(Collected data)
━━━━━━━━━━━━━━━━━━━━━━━━━━━━━━

Definition env (today : string) (points forecast : Http.Response + string) : Env nat :=
  {| url_Parse_ok := service_url;
     client_Do := fun req n =>
       (if String.eqb (Http.URL req) points_url then points
        else if String.eqb (Http.URL req) forecast_url then forecast
        else inr "connection refused", S n);
     Now_Format := fun _ => today |}.

Definition points_body : body :=
  JSON (JObject [("properties", JObject [("forecast", JString forecast_url)])]).

Definition period (name start : string) (temp : Z) (short : string) (day : bool) : json :=
  JObject [("name", JString name); ("startTime", JString start);
           ("temperature", JInt temp); ("temperatureUnit", JString "F");
           ("shortForecast", JString short); ("isDaytime", JBool day)].

Definition forecast_body (periods : list json) : body :=
  JSON (JObject [("properties", JObject [("periods", JArray periods)])]).

Definition today : string := "2026-10-30".

Definition tonight_json : json :=
  period "Tonight" "2026-10-29T18:00:00-04:00" 48 "Clear" false.
Definition today_json : json :=
  period "Today" "2026-10-30T06:00:00-04:00" 85 "Sunny" true.
Definition tomorrow_json : json :=
  period "Saturday" "2026-10-31T06:00:00-04:00" 61 "Cloudy" true.

(** the same periods, decoded *)
Definition tonight : Period :=
  {| Name := "Tonight"; StartTime := "2026-10-29T18:00:00-04:00"; Temperature := 48;
     TemperatureUnit := "F"; ShortForecast := "Clear"; IsDaytime := false |}.
Definition tomorrow : Period :=
  {| Name := "Saturday"; StartTime := "2026-10-31T06:00:00-04:00"; Temperature := 61;
     TemperatureUnit := "F"; ShortForecast := "Cloudy"; IsDaytime := true |}.

(** the coordinate that [lat] and [lon] denote *)
Definition latitude : float64 := fst (Strconv.ParseFloat lat).
Definition longitude : float64 := fst (Strconv.ParseFloat lon).

(** Where a run that starts in [start 0] is after the two requests. *)
Definition after_two_requests : state nat :=
  {| world := 2%nat;
     sent := [ {| Http.Method := "GET"; Http.URL := points_url;
                  Http.Header_ := {[ "User-Agent" := ["weather-service-example"] ]} |};
               {| Http.Method := "GET"; Http.URL := forecast_url;
                  Http.Header_ := {[ "User-Agent" := ["weather-service-example"] ]} |} ];
     logged := [] |}.

Definition after_one_request : state nat :=
  {| world := 1%nat;
     sent := [ {| Http.Method := "GET"; Http.URL := points_url;
                  Http.Header_ := {[ "User-Agent" := ["weather-service-example"] ]} |} ];
     logged := [] |}.

(** a forecast with a daytime period of today, after a period of the night
    before *)
Definition sunny : Env nat :=
  env today (ok points_body) (ok (forecast_body [tonight_json; today_json; tomorrow_json])).
(** The packet built in the example of the source (lines 121-126):
    [struct.pack(">HBH", MAGIC_NUMBER, packet_type, len(payload))], the
    payload, and the checksum of both. *)
Definition build_packet (packet_type : Z) (payload : list byte)
  : result (list byte) :=
  match pack_H MAGIC_NUMBER, pack_B packet_type, pack_H (len payload) with
  | Ok m, Ok t, Ok l =>
      let packet_data_no_checksum := (m ++ t ++ l) ++ payload in
      let checksum := calculate_checksum packet_data_no_checksum in
      match bytes_of_int checksum with
      | Ok c => Ok (packet_data_no_checksum ++ c)
      | Raise e => Raise e
      end
  | Raise e, _, _ => Raise e
  | _, Raise e, _ => Raise e
  | _, _, Raise e => Raise e
  end.

Close Scope py_scope.

(** The three header fields as [parse_packet] reads them (lines 55, 60
    and 65), and the three places it reads once the declared length is
    known (lines 83, 90 and 91). *)
Definition magic_field (data : list byte) : result Z :=
  unpack_H (slice data 0 2).

Definition type_field (data : list byte) : result Z :=
  index data 2.

Definition length_field (data : list byte) : result Z :=
  unpack_H (slice data 3 5).

Definition payload_of (data : list byte) (payload_len : Z) : list byte :=
  slice data 5 (5 + payload_len).

Definition covered_of (data : list byte) (payload_len : Z) : list byte :=
  slice data 0 (5 + payload_len).

Definition checksum_field (data : list byte) (payload_len : Z) : result Z :=
  index data (5 + payload_len).

(** The reads of the header, and the reads of a run that reaches the
    checksum comparison. *)
Definition header_reads : list access :=
  [ReadSlice 0 2; ReadIndex 2; ReadSlice 3 5].

Definition all_reads (payload_len : Z) : list access :=
  header_reads ++
  [ReadSlice 5 (5 + payload_len); ReadSlice 0 (5 + payload_len);
   ReadIndex (5 + payload_len)].

(** An access that stays inside the five bytes of the header. *)
Definition within_header (a : access) : Prop :=
  match a with
  | ReadSlice lo hi => 0 <= lo /\ hi <= 5
  | ReadIndex i => 0 <= i < 5
  end.

(** ** Every run of [parse_bytes]

    [header_ok data t n]: the buffer passes the header length, magic and
    type checks, with type [t] and declared payload length [n].
    [body_ok data n c]: it also passes the total length check, and [c] is
    the byte after the payload. *)

Definition header_ok (data : list byte) (t n : Z) : Prop :=
  5 <= len data /\ magic_field data = Ok MAGIC_NUMBER /\
  type_field data = Ok t /\ t ∈ [0x01; 0x02; 0x03] /\
  length_field data = Ok n.
(** C10: [bulk_create] needs the three keys [skill], [expertise_level]
    and [priority] in every record of the list: when a record lacks one it
    raises the [KeyError] of a missing key and commits nothing, and when
    every record has them and the commit goes through it returns one row per
    record.  The parser gives no such guarantee: it returns the [skills]
    field as it was decoded, and the text of a record with the only key
    [skill] yields a list that [bulk_create] refuses. *)
Theorem bulk_create_requires_keys (records : list (list (pystr * json))) (st : State) :
  (Exists (fun record => has_skill_keys record = false) records ->
   exists st' key,
     JobOfferSkillRepository.bulk_create env job_offer_id (JArr (map JObj records)) st
     = (st', raise (KeyError (KStr key)))
     /\ In key skill_keys
     /\ job_offers_skills (db st') = job_offers_skills (db st))
  /\ (Forall (fun record => has_skill_keys record = true) records ->
      db_fault env CallCommitSkills = None ->
      exists st',
        JobOfferSkillRepository.bulk_create env job_offer_id (JArr (map JObj records)) st
        = (st', returns (map (skill_row job_offer_id) records)))
  /\ (forall skills_text data skills,
         loads skills_text = returns data ->
         field (py "skills") data = Some skills ->
         parse_skills_response skills_text = returns skills)
  /\ (exists skills_text record,
         parse_skills_response skills_text = returns (JArr [JObj record])
         /\ has_skill_keys record = false).
Proof.
  repeat split.
  - intros Hex. unfold JobOfferSkillRepository.bulk_create. cbn [iterate]. monad_unfold.
    match goal with
    | |- context [JobOfferSkillRepository.add_skills _ _ ?acc ?st0] =>
      destruct (add_skills_missing_key records acc st0 Hex)
        as (st' & key & H1 & H2 & H3 & H4)
    end.
    unfold raise in H1. rewrite H1. exists st', key. repeat split; assumption.
  - intros Hall Hc. unfold JobOfferSkillRepository.bulk_create,
      JobOfferSkillRepository.db_commit. cbn [iterate]. monad_unfold.
    match goal with
    | |- context [JobOfferSkillRepository.add_skills _ _ ?acc ?st0] =>
      pose proof (add_skills_all_keys records acc st0 Hall) as Hrun
    end.
    unfold returns in Hrun. rewrite Hrun, Hc. eexists. reflexivity.
  - intros skills_text data skills H F. unfold parse_skills_response.
    rewrite (parse_run_whole _ _ H), F. reflexivity.
  - exists (pyq "{'skills':[{'skill':'Go'}]}"), [(py "skill", JStr (py "Go"))].
    split; vm_compute; reflexivity.
Qed.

━━━━━━━━━━━━━━━━━━━━━━━━━━━━━━

● **What you have to do**
Lines from the top of the entries through the line with "Definition latitude : float64" are to be transcribed exactly, and nothing more.

● **Response area**
Definition env (today : string) (points forecast : Http.Response + string) : Env nat :=
  {| url_Parse_ok := service_url;
     client_Do := fun req n =>
       (if String.eqb (Http.URL req) points_url then points
        else if String.eqb (Http.URL req) forecast_url then forecast
        else inr "connection refused", S n);
     Now_Format := fun _ => today |}.

Definition points_body : body :=
  JSON (JObject [("properties", JObject [("forecast", JString forecast_url)])]).

Definition period (name start : string) (temp : Z) (short : string) (day : bool) : json :=
  JObject [("name", JString name); ("startTime", JString start);
           ("temperature", JInt temp); ("temperatureUnit", JString "F");
           ("shortForecast", JString short); ("isDaytime", JBool day)].

Definition forecast_body (periods : list json) : body :=
  JSON (JObject [("properties", JObject [("periods", JArray periods)])]).

Definition today : string := "2026-10-30".

Definition tonight_json : json :=
  period "Tonight" "2026-10-29T18:00:00-04:00" 48 "Clear" false.
Definition today_json : json :=
  period "Today" "2026-10-30T06:00:00-04:00" 85 "Sunny" true.
Definition tomorrow_json : json :=
  period "Saturday" "2026-10-31T06:00:00-04:00" 61 "Cloudy" true.

(** the same periods, decoded *)
Definition tonight : Period :=
  {| Name := "Tonight"; StartTime := "2026-10-29T18:00:00-04:00"; Temperature := 48;
     TemperatureUnit := "F"; ShortForecast := "Clear"; IsDaytime := false |}.
Definition tomorrow : Period :=
  {| Name := "Saturday"; StartTime := "2026-10-31T06:00:00-04:00"; Temperature := 61;
     TemperatureUnit := "F"; ShortForecast := "Cloudy"; IsDaytime := true |}.

(** the coordinate that [lat] and [lon] denote *)
Definition latitude : float64 := fst (Strconv.ParseFloat lat).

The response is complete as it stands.